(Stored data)
+++
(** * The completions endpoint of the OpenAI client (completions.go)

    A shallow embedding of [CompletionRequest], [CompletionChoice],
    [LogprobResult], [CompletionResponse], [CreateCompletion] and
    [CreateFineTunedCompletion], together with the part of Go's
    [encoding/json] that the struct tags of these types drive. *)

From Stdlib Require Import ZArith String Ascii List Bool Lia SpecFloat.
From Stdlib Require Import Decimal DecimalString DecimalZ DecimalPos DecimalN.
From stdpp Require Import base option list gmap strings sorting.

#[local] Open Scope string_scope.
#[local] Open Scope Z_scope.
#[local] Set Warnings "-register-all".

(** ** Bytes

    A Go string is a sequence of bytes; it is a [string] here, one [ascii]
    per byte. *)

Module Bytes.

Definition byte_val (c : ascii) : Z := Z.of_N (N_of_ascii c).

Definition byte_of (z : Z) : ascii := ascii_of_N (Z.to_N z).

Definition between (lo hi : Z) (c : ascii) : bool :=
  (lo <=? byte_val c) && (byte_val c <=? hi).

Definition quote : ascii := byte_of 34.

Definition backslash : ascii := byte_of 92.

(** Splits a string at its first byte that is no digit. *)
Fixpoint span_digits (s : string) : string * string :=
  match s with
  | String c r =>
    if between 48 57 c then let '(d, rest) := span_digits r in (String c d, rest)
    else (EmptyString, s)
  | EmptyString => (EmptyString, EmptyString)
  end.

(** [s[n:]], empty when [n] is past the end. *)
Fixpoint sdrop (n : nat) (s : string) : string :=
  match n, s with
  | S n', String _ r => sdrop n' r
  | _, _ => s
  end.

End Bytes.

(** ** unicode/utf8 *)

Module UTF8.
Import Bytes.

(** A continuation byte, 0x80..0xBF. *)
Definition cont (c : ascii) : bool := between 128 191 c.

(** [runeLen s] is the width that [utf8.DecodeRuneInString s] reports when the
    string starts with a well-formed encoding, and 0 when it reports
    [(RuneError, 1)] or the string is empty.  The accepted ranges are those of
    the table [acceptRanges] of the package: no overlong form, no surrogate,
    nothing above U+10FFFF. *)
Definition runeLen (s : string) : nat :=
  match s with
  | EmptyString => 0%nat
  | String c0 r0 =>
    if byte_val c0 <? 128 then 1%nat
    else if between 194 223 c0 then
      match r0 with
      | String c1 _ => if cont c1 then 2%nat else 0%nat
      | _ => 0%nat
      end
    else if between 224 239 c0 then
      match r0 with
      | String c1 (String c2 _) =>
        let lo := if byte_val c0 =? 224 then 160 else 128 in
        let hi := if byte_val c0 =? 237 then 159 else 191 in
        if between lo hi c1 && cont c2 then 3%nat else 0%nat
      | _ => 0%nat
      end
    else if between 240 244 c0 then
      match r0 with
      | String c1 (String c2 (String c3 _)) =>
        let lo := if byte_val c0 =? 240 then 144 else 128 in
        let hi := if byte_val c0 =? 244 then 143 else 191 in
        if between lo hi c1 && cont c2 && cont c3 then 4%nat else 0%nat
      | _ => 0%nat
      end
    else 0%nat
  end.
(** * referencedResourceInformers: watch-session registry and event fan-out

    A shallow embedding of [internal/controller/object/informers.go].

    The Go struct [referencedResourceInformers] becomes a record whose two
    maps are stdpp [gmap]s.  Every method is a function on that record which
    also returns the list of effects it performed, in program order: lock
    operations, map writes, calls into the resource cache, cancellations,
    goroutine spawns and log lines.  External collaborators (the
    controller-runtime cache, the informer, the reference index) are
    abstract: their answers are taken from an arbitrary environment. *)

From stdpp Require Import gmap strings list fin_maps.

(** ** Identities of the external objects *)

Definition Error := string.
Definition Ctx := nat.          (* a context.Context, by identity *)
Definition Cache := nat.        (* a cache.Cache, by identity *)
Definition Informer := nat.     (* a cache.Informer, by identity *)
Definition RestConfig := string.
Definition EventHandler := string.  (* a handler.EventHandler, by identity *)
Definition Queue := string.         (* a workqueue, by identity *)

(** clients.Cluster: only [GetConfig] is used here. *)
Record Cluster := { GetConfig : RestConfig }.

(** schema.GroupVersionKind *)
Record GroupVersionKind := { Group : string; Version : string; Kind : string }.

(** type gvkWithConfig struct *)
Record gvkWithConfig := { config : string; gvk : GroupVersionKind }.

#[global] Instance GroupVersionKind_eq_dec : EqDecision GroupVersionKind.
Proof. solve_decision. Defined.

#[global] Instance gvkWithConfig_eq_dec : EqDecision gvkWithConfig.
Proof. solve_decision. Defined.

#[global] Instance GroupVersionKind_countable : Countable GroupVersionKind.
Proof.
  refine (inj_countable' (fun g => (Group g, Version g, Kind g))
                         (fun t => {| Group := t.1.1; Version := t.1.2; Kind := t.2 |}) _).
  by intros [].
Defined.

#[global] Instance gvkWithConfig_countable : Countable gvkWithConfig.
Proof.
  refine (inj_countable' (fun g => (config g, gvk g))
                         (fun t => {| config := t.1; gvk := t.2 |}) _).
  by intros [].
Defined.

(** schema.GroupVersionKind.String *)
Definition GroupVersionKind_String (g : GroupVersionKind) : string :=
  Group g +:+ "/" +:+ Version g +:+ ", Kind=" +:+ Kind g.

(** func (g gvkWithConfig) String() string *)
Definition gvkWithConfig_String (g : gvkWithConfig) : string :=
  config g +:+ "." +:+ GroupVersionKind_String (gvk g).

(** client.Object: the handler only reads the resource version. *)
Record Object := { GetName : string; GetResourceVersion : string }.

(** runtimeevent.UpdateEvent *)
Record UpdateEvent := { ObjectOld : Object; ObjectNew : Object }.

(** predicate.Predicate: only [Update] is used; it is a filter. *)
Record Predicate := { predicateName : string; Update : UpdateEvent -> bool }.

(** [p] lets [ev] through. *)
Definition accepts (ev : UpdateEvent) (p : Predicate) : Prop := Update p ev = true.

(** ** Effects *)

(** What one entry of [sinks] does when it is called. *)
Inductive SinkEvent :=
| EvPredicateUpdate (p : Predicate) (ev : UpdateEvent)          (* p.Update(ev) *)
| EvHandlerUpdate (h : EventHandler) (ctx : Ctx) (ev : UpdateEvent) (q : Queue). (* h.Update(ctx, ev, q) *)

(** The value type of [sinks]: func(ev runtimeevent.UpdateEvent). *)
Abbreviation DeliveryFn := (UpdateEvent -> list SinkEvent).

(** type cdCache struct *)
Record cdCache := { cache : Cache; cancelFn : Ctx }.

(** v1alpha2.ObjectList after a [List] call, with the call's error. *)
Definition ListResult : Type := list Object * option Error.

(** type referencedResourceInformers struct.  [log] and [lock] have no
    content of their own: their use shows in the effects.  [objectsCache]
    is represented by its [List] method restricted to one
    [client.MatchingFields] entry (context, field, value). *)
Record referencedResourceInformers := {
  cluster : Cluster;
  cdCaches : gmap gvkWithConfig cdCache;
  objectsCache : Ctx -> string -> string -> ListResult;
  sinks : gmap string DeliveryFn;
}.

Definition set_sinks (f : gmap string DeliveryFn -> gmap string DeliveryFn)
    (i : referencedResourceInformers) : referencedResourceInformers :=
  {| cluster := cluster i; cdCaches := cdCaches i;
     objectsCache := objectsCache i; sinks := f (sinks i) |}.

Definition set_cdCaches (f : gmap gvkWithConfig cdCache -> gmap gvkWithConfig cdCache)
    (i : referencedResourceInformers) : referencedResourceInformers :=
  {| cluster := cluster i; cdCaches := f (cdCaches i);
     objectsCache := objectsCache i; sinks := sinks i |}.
+++
> **WHAT YOU SHOULD DO**:
I need each line of the entries that holds the string "Import" located and copied.

> **ANSWER BOX**:
From Stdlib Require Import ZArith String Ascii List Bool Lia SpecFloat.
From Stdlib Require Import Decimal DecimalString DecimalZ DecimalPos DecimalN.
From stdpp Require Import base option list gmap strings sorting.
Import Bytes.
From stdpp Require Import gmap strings list fin_maps.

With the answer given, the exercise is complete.